The Lehman Trilogy: taking it to the stage

There's a gentle simplicity to playing in the pit. Doing a run of 50 plus shows (and in the case of Jesus Christ Superstar: 477) makes life really easy in several ways. You get a steady paycheck, you're working in relative obscurity down in the pit, and you only have to be proficient at this one piece of music.

The downside it can become so incredibly BORING. At the end of the day, variety is the spice of life, and I am firmly in this camp. Admittedly, when I finished touring with JCS, I was scared out of my mind. I had no idea how I was about to make a living. Luckily I was able to nail down some union gigs, a shit ton of little gigs at schools and community theaters, and had unemployment pay to fill in the gaps. Then came a job ad that would change everything at just the right time (when the unemployment ran dry):

A colleague from my post grad program sent along an ad that called for an onstage woodwind player who plays clarinet (mostly), bass clarinet, all the saxophones, flute (maybe), harmonica (maybe), ocarina (maybe), etc, and has the ability to memorize music, dialogue cues, blocking, and improvise in various styles. Anyone who knows me would know that this is the job for me. So I jumped at it, not knowing how absolutely insane it was going to be.

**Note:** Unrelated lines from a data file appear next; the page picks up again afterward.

(** C6. When the completion for an editorial is not usable (the request
    throws or answers with the empty string), or when the script extracted
    from it is empty, [processEditorial] sends nothing: no heading, no chunk
    and no reaction; so does the [Topic] command, which runs it. *)
Theorem C6_failed_generation_sends_nothing (E : Env)
    (editorial messageId remoteJid : str) (w : World) :
  usable (fst (callPerplexityAPI E editorial w)) = None
  \/ (exists response,
        usable (fst (callPerplexityAPI E editorial w)) = Some response
        /\ extractScriptAndVisuals response = []) ->
  sent (snd (processEditorial E editorial messageId w)) = sent w
  /\ sent (snd (handleCommand E (Topic editorial) messageId remoteJid w))
     = sent w.
Proof.
  intros H. cbn [handleCommand]. unfold processEditorial, bind.
  rewrite callPerplexityAPI_run in *. cbn [fst] in H.
  destruct H as [-> | (response & -> & Hscript)].
  - split; reflexivity.
  - rewrite Hscript. split; reflexivity.
Qed.

(** The completion throws: nothing is sent. *)
Lemma C6_service_down :
  sent (snd (processEditorial
               (exampleEnv (fun _ _ _ => None) (fun _ _ _ => None)
                  (fun _ => None))
               (u "floods in Punjab") (u "MSG1") (emptyWorld 0))) = [].
Proof.
  apply (C6_failed_generation_sends_nothing
           (exampleEnv (fun _ _ _ => None) (fun _ _ _ => None) (fun _ => None))
           (u "floods in Punjab") (u "MSG1") (u "content@g.us") (emptyWorld 0)).
  left. reflexivity.
Defined.

Lemma sendChunks_run (channel : str) (chunks : list str) :
  forall w,
    sent (snd (sendChunks channel chunks w))
    = sent w ++ List.map (TextDelivery channel) chunks
    /\ requests (snd (sendChunks channel chunks w)) = requests w
    /\ files (snd (sendChunks channel chunks w)) = files w.
Proof.
  induction chunks as [|c rest IH]; intros w; cbn [sendChunks List.map].
  - rewrite app_nil_r. auto.
  - unfold bind. cbn [sendMessage sleep].
    match goal with |- context [sendChunks channel rest ?w1] =>
      destruct (IH w1) as (Hs & Hr & Hf) end.
    rewrite Hs, Hr, Hf. cbn [sent requests files].
    rewrite <- app_assoc. auto.
Qed.

(** On success the editorial path sends the heading, one text per chunk of
    the distribution chunker in order, then the reaction, and asks the
    services for the completion only. *)
Lemma processEditorial_success (E : Env) (editorial messageId : str)
    (w : World) (response : str) :
  usable (fst (callPerplexityAPI E editorial w)) = Some response ->
  extractScriptAndVisuals response <> [] ->
  sent (snd (processEditorial E editorial messageId w))
  = sent w
    ++ [TextDelivery (demoScript (groupJIDs E)) (heading editorial)]
    ++ List.map (TextDelivery (demoScript (groupJIDs E)))
         (chunkText (extractScriptAndVisuals response) 3500)
    ++ [ReactionDelivery (content (groupJIDs E)) messageId [checkMark]]
  /\ requests (snd (processEditorial E editorial messageId w))
     = requests w ++ [ChatCompletion (editorialPrompt E editorial) 4000].
Proof.
  intros Hr Hscript. unfold processEditorial, bind.
  rewrite callPerplexityAPI_run in *. cbn [fst] in Hr. rewrite Hr.
  destruct (extractScriptAndVisuals response) as [|c script] eqn:He;
    [congruence|].
  cbn [truthy negb]. unfold sendToWhatsAppGroups, bind.
  cbn [truthy sendMessage ret].
  match goal with |- context [sendChunks ?ch ?cs ?w1] =>
    destruct (sendChunks_run ch cs w1) as (Hs & Hq & _);
    destruct (sendChunks ch cs w1) as [[] w2] end.
  cbn [snd fst sent requests] in *. unfold ret. cbn [sendMessage snd sent requests].
  rewrite Hs, Hq, <- !app_assoc. auto.
Qed.

(** ** The distribution chunker on a script of two sentences *)

Lemma allWs_rev (w : str) : allWs w -> allWs (rev w).
Proof. intros H. apply Forall_rev. exact H. Qed.
(* ===== verification/Host.v ===== *)
(** * The host editor's API, as far as the extension uses it

    The extension (src/src/extension.ts) calls into VS Code: a webview
    exposes [cspSource] and [asWebviewUri], the extension context its
    [extensionUri], and [vscode.Uri.joinPath] builds resource paths.  These
    are library code outside the repository; they are modelled from their
    documented behaviour, as records of the values and functions the
    extension reads. *)

From S2P Require Import Prelude.

(** A webview as the extension sees it: the CSP source token of its
    resource scheme, and the conversion of a local resource path into an
    address the webview can load. *)
Record Webview := mkWebview {
  cspSource : string;
  asWebviewUri : string -> string
}.

Record ExtensionContext := mkContext {
  extensionUri : string
}.

(** [vscode.Uri.joinPath(base, ...segments)]: the path segments of the base
    and of each argument, joined with [/] after POSIX normalisation drops
    empty and [.] segments ([..] does not occur in the extension's calls). *)
Definition path_segments (s : string) : list string :=
  filter (fun x => x <> EmptyString /\ x <> ".") (split_on "/" s EmptyString).

Fixpoint join_slash (segs : list string) : string :=
  match segs with
  | [] => EmptyString
  | x :: rest => "/" +:+ x +:+ join_slash rest
  end.

Definition joinPath (base : string) (segments : list string) : string :=
  join_slash (path_segments base ++ concat (map path_segments segments)).

(** The bundled page is named [src/./demo/index.html] by the fallback
    resolver and [src/demo/index.html] by the demo server: one file. *)
Lemma joinPath_demo_same (base : string) :
  joinPath base ["src"; "./demo/index.html"] = joinPath base ["src"; "demo"; "index.html"].
Proof. reflexivity. Qed.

I initially heard from the line producer who seemed to be relieved to hear from me, little did I know that he had been in touch with 200+ people trying to find the right person. It's unfortunate that most musical training can be so limiting. Most often (with some exceptions) the majority of woodwind players fit into 2 camps; jazz players and classical players.

Jazz players are obviously great improvisers and can be quite solid on their primary instrument, but often fall short on the doubles (namely flutes and clarinets) especially when it comes to playing in a full and resonant tone and in tune. Classical players in the other hand train almost entirely to do the latter but quite often can't improvise or play in a jazz or jazz adjacent style on the saxes. This is also just talking of folks who double, and for some reason it's kind of an unspoken thing in conservatories that doublers aren't taken as seriously, so many folks don't work hard on their doubles while in school. Not to mention woodwind players who have no doubles outside of their instrument family, which works for some folks career wise but with the high level of competition these days, even rock solid players have to hustle hard to get any work.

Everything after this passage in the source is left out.